(** * KMFK: the browser-driven acquisition state machine of [scraper.py]

    A shallow embedding of the site-interaction code of the KOFIA scraper
    ([src/scraper.py], [src/config.py]) and the properties its specification
    states about it, followed by further properties of the same code, of
    its processing of the downloaded files and of the pipeline that runs it
    ([src/orchestrator.py]).

    The browser and the operating system are external collaborators.  They
    appear here as a [Driver]: a world type [W] with pure observations
    ([query]) and state-changing calls ([action]).  Python code that threads
    the WebDriver through many calls and raises exceptions becomes a small
    state-and-exception monad [M] that also emits the list of [event]s (driver
    and OS calls with their outcomes, and the log records that mark the
    control flow) produced by a run. *)

From Stdlib Require Import String Ascii List ZArith Bool Arith Lia Permutation.
Import ListNotations.

Local Open Scope string_scope.
Local Open Scope list_scope.

(** String concatenation, as in Python's [+] and f-strings. *)
Infix "+++" := String.append (at level 60, right associativity).

(* ===================================================================== *)
(** * Python exceptions *)
(* ===================================================================== *)

Module Exn.

(** The exception classes the scraper raises, catches or lets through:
    Python built-ins and the Selenium hierarchy rooted at
    [WebDriverException]. *)
Inductive cls : Type :=
| Exception
| TypeError
| ValueError
| NameError
| AttributeError
| OSError
| WebDriverException
| NoSuchElementException
| TimeoutException
| StaleElementReferenceException
| NoAlertPresentException
| NoSuchFrameException
| ElementNotInteractableException.

Definition cls_eqb (a b : cls) : bool :=
  match a, b with
  | Exception, Exception
  | TypeError, TypeError
  | ValueError, ValueError
  | NameError, NameError
  | AttributeError, AttributeError
  | OSError, OSError
  | WebDriverException, WebDriverException
  | NoSuchElementException, NoSuchElementException
  | TimeoutException, TimeoutException
  | StaleElementReferenceException, StaleElementReferenceException
  | NoAlertPresentException, NoAlertPresentException
  | NoSuchFrameException, NoSuchFrameException
  | ElementNotInteractableException, ElementNotInteractableException => true
  | _, _ => false
  end.

(** Immediate base class; [Exception] is the root of what [except Exception]
    catches. *)
Definition base (c : cls) : option cls :=
  match c with
  | Exception => None
  | TypeError | ValueError | NameError | AttributeError | OSError
  | WebDriverException =>
      Some Exception
  | NoSuchElementException | TimeoutException
  | StaleElementReferenceException | NoAlertPresentException
  | NoSuchFrameException | ElementNotInteractableException =>
      Some WebDriverException
  end.

Fixpoint subclass_upto (fuel : nat) (c d : cls) : bool :=
  cls_eqb c d ||
  match fuel, base c with
  | S fuel', Some b => subclass_upto fuel' b d
  | _, _ => false
  end.

(** [issubclass(c, d)]; the hierarchy above has depth two. *)
Definition subclass (c d : cls) : bool := subclass_upto 3 c d.

(** An exception object: its class and its message. *)
Record t : Type := mk { cls_of : cls; message : string }.

Definition isinstance (e : t) (d : cls) : bool := subclass (cls_of e) d.

(** [except (C1, C2, ...)] matches when the exception is an instance of one
    of the listed classes. *)
Definition matches (e : t) (handled : list cls) : bool :=
  existsb (isinstance e) handled.

End Exn.

Definition exn : Type := Exn.t.

(** The outcome of a Python call: a value or a raised exception. *)
Inductive result (A : Type) : Type :=
| Val (a : A)
| Exc (e : exn).
Arguments Val {A} a.
Arguments Exc {A} e.

Definition is_val {A} (r : result A) : bool :=
  match r with Val _ => true | Exc _ => false end.

(* ===================================================================== *)
(** * Python strings *)
(* ===================================================================== *)

Module Py.

(** The whitespace of [str.strip()] is that of [str.isspace()].  A string
    is the UTF-8 encoding of a Python [str], so a whitespace character has
    one, two or three bytes.  One byte: U+0009 to U+000D, U+001C to U+001F
    and U+0020. *)
Definition is_space (c : ascii) : bool :=
  let n := nat_of_ascii c in
  (n =? 32)%nat || ((9 <=? n)%nat && (n <=? 13)%nat)
  || ((28 <=? n)%nat && (n <=? 31)%nat).

(** Two bytes: U+0085 and U+00A0. *)
Definition is_space2 (c1 c2 : ascii) : bool :=
  let a := nat_of_ascii c1 in
  let b := nat_of_ascii c2 in
  (a =? 194)%nat && ((b =? 133)%nat || (b =? 160)%nat).

(** Three bytes: U+1680, U+2000 to U+200A, U+2028, U+2029, U+202F, U+205F
    and U+3000. *)
Definition is_space3 (c1 c2 c3 : ascii) : bool :=
  let a := nat_of_ascii c1 in
  let b := nat_of_ascii c2 in
  let c := nat_of_ascii c3 in
  ((a =? 225)%nat && (b =? 154)%nat && (c =? 128)%nat)
  || ((a =? 226)%nat && (b =? 128)%nat
      && (((128 <=? c)%nat && (c <=? 138)%nat)
          || (c =? 168)%nat || (c =? 169)%nat || (c =? 175)%nat))
  || ((a =? 226)%nat && (b =? 129)%nat && (c =? 159)%nat)
  || ((a =? 227)%nat && (b =? 128)%nat && (c =? 128)%nat).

□ □ □ □ □

#### [What is needed]
Pull each line holding "exceptions" out of the listing.

#### [Response to the task]
    the WebDriver through many calls and raises exceptions becomes a small
(** * Python exceptions *)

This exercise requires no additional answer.